Up to and including the line that contains "From Stdlib Require Import Eqdep_dec.", repeat each line of the data exactly, starting from the first.

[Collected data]
□ □ □

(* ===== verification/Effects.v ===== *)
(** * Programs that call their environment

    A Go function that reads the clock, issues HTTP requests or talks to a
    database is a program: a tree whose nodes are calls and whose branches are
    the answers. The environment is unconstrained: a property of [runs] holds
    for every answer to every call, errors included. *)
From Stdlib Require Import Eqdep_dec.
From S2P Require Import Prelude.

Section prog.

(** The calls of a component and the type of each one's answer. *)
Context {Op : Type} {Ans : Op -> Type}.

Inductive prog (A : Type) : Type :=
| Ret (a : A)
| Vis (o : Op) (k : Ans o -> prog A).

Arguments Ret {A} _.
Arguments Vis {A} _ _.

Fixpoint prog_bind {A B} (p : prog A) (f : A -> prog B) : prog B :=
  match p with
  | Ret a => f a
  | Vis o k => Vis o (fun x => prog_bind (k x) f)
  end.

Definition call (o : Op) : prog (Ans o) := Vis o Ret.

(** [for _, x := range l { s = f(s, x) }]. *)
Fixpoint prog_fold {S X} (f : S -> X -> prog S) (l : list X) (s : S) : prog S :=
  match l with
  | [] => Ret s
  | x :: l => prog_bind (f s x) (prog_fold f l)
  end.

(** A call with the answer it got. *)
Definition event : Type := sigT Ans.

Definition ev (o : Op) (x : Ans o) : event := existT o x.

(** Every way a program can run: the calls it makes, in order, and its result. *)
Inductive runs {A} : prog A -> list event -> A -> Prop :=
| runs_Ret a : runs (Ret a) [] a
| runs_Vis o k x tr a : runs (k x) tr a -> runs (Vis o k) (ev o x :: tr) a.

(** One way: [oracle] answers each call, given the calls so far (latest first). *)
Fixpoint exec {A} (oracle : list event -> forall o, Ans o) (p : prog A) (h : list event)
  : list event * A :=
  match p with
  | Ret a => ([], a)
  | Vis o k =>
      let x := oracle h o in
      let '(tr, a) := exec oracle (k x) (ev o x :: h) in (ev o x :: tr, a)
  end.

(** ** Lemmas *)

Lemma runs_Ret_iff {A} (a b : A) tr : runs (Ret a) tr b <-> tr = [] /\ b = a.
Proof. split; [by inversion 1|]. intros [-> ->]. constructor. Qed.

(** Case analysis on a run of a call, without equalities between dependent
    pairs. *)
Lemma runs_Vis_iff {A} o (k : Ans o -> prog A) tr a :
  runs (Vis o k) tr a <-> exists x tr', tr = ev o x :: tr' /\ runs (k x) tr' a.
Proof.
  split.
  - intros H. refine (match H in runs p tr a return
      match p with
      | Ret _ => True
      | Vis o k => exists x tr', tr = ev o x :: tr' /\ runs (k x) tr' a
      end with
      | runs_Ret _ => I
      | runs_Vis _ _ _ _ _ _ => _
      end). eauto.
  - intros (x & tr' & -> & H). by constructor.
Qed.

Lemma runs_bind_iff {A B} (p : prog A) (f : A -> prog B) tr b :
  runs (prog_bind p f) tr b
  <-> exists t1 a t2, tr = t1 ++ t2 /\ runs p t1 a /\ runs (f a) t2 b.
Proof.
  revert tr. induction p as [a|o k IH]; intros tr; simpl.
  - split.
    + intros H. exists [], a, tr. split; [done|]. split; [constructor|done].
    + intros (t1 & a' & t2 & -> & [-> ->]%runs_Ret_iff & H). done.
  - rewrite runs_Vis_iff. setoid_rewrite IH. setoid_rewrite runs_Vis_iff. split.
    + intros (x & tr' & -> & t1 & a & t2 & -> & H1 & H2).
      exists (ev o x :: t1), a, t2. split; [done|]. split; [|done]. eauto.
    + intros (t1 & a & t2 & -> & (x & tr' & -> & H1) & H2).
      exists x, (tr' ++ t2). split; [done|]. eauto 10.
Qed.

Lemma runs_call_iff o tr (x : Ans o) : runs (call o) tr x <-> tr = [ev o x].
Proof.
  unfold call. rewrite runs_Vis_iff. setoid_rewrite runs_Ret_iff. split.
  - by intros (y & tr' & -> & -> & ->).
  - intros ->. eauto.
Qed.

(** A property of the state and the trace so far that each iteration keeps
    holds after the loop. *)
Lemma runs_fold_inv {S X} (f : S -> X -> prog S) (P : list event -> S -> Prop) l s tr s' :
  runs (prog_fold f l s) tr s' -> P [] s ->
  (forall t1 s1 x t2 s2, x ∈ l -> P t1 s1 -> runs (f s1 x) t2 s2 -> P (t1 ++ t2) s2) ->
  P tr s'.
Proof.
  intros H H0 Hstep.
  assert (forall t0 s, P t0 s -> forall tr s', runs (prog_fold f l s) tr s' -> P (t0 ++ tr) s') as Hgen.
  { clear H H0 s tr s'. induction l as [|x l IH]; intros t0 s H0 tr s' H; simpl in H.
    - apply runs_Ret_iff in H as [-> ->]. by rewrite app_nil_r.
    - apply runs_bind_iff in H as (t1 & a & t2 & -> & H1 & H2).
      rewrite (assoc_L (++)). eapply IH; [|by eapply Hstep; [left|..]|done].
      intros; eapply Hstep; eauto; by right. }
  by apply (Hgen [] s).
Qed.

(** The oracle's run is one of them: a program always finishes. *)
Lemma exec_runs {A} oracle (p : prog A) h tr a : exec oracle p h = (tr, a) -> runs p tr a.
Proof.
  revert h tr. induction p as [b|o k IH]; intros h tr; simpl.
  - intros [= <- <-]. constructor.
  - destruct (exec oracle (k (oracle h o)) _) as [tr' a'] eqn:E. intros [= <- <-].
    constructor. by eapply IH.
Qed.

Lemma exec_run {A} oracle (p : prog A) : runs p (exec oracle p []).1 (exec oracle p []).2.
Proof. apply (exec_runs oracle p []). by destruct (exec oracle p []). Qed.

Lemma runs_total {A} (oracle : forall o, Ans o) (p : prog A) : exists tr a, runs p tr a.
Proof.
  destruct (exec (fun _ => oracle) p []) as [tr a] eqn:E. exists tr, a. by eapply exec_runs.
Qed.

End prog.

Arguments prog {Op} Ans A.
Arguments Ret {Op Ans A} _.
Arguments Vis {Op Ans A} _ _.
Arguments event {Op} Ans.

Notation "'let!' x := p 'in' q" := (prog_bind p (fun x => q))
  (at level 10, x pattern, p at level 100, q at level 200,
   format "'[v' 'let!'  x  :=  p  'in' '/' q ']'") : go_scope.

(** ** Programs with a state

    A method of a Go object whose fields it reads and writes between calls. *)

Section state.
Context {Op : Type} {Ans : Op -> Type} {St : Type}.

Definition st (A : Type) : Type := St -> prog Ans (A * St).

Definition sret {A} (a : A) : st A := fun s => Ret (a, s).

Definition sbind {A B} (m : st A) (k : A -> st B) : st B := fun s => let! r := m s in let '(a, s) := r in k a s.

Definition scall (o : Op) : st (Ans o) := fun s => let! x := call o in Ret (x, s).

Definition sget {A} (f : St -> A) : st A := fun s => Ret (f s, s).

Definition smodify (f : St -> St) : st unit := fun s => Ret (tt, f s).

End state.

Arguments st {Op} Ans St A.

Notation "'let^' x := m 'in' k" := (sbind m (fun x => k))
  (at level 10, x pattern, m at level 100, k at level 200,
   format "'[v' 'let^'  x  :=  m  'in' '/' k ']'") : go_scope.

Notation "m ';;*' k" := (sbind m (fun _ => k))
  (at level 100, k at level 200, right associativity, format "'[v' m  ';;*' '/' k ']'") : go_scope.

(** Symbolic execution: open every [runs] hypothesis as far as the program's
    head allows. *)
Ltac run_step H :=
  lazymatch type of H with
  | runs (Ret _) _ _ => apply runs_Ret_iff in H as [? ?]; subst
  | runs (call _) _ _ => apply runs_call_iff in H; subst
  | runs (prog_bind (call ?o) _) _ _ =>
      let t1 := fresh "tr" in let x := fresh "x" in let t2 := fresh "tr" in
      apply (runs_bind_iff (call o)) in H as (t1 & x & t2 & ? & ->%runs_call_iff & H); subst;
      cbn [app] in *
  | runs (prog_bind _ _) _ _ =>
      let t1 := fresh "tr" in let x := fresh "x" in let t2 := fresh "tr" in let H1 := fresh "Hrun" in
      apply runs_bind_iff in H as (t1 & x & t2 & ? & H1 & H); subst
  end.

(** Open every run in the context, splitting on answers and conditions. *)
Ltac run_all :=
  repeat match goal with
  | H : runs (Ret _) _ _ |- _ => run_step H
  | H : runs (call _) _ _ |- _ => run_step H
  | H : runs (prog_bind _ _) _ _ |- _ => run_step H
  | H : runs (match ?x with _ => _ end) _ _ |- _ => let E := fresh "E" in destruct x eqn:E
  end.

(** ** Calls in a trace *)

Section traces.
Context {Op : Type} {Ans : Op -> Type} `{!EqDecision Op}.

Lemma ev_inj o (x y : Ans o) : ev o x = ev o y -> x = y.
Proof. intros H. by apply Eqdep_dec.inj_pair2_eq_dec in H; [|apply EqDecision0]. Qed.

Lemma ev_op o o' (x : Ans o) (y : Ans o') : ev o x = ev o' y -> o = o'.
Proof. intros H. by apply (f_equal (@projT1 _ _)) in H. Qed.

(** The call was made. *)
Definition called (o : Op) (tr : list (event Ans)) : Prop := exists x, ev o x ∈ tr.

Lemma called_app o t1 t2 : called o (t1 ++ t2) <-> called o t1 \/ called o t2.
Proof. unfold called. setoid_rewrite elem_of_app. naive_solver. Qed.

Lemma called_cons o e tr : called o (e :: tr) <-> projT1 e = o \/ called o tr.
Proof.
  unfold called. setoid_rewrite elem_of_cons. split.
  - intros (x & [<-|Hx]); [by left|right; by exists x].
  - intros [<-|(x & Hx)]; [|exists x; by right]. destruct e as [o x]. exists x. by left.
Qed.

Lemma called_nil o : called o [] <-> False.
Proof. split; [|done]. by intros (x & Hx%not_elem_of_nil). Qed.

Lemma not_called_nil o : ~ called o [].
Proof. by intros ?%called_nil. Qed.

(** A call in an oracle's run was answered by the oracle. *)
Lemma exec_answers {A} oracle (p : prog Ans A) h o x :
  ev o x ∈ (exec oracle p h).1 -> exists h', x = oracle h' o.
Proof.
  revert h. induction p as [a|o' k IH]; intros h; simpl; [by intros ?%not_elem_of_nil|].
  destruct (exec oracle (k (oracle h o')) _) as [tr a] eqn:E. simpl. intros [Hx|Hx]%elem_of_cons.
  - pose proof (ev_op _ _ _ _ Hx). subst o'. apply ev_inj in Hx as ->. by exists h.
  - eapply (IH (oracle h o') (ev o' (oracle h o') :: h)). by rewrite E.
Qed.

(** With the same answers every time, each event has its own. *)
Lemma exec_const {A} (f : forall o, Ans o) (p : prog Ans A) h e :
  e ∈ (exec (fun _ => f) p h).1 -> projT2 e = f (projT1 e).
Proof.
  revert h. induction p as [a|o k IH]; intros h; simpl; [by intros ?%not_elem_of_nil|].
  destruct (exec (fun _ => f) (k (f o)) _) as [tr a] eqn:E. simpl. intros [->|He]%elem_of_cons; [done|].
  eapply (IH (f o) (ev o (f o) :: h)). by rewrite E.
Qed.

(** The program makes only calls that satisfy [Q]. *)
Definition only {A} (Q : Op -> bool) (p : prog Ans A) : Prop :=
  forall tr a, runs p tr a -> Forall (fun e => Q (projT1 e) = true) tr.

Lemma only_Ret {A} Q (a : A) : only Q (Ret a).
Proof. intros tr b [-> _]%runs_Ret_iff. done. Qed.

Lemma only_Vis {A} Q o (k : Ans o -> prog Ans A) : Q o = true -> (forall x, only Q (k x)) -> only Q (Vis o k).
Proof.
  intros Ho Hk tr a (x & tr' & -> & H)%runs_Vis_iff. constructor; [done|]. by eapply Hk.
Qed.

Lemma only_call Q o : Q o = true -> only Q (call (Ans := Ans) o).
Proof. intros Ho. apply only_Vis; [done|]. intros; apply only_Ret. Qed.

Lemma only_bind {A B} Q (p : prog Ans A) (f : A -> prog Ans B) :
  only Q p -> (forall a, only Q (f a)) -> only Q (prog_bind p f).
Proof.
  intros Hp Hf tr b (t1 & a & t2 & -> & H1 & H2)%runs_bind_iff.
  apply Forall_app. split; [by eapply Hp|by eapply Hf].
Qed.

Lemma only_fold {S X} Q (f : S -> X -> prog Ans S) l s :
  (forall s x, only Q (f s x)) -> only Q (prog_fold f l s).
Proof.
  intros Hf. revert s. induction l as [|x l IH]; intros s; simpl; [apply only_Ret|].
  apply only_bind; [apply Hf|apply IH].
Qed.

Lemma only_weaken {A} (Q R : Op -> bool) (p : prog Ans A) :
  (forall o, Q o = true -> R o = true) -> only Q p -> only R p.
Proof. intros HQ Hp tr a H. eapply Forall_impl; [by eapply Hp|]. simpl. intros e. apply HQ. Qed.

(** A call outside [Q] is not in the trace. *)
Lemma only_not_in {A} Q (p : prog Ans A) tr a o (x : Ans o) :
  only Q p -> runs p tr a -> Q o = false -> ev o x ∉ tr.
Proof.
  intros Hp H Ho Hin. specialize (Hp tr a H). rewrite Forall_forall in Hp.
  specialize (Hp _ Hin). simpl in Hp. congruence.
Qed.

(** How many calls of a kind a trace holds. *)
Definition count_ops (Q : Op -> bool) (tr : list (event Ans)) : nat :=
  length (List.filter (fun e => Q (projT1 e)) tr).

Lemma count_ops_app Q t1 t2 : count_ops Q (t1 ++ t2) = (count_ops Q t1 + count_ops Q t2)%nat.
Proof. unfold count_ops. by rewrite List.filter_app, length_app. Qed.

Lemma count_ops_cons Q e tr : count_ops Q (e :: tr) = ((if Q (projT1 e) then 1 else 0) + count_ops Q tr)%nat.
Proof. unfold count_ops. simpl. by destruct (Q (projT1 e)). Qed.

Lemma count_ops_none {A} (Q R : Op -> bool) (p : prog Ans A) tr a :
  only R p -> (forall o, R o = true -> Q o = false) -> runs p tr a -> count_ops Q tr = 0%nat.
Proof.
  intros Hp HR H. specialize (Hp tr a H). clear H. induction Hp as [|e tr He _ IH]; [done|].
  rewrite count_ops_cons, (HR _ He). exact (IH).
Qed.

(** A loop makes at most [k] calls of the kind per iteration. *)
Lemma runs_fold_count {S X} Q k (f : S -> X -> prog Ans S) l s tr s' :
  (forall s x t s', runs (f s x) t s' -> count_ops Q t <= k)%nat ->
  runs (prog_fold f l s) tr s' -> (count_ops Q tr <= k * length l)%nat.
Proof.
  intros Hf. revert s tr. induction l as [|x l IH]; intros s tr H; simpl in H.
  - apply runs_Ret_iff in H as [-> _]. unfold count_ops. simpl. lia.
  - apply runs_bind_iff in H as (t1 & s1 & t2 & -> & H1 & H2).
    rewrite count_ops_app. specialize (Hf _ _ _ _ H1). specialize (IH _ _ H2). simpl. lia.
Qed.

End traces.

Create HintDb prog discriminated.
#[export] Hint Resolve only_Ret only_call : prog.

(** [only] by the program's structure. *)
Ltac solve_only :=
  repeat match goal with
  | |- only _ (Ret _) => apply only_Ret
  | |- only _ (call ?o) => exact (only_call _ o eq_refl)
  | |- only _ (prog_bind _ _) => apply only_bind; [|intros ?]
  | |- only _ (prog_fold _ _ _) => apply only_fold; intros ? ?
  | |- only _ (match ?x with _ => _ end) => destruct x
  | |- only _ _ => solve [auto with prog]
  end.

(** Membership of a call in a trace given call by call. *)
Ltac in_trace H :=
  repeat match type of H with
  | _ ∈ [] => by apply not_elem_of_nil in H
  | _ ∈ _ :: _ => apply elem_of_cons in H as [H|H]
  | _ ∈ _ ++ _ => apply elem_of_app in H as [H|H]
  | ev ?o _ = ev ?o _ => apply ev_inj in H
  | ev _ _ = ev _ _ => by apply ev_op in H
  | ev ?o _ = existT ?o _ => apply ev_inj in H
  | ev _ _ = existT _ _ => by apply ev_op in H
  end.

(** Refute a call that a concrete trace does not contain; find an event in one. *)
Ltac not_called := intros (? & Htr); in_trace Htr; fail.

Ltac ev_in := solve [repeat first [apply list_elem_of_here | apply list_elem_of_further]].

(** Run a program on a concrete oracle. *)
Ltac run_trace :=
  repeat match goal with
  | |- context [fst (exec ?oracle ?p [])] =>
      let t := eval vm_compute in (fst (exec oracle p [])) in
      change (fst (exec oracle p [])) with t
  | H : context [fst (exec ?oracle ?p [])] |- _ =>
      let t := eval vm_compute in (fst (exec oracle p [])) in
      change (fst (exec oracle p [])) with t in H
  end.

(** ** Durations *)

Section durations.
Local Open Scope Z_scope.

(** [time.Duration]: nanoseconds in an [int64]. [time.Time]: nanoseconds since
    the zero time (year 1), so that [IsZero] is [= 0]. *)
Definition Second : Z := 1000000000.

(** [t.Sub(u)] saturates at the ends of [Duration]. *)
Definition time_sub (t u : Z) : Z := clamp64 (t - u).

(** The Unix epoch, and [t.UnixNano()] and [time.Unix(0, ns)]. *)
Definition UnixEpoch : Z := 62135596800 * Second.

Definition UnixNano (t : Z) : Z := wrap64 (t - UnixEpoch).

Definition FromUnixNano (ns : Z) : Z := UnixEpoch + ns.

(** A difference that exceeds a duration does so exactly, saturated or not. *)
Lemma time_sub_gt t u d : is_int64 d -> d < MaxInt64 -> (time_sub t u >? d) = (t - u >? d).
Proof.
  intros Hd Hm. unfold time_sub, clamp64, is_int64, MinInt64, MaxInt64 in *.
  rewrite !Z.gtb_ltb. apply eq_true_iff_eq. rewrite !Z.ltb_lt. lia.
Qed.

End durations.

□ □ □

Your response -
(* ===== verification/Effects.v ===== *)
(** * Programs that call their environment

    A Go function that reads the clock, issues HTTP requests or talks to a
    database is a program: a tree whose nodes are calls and whose branches are
    the answers. The environment is unconstrained: a property of [runs] holds
    for every answer to every call, errors included. *)
From Stdlib Require Import Eqdep_dec.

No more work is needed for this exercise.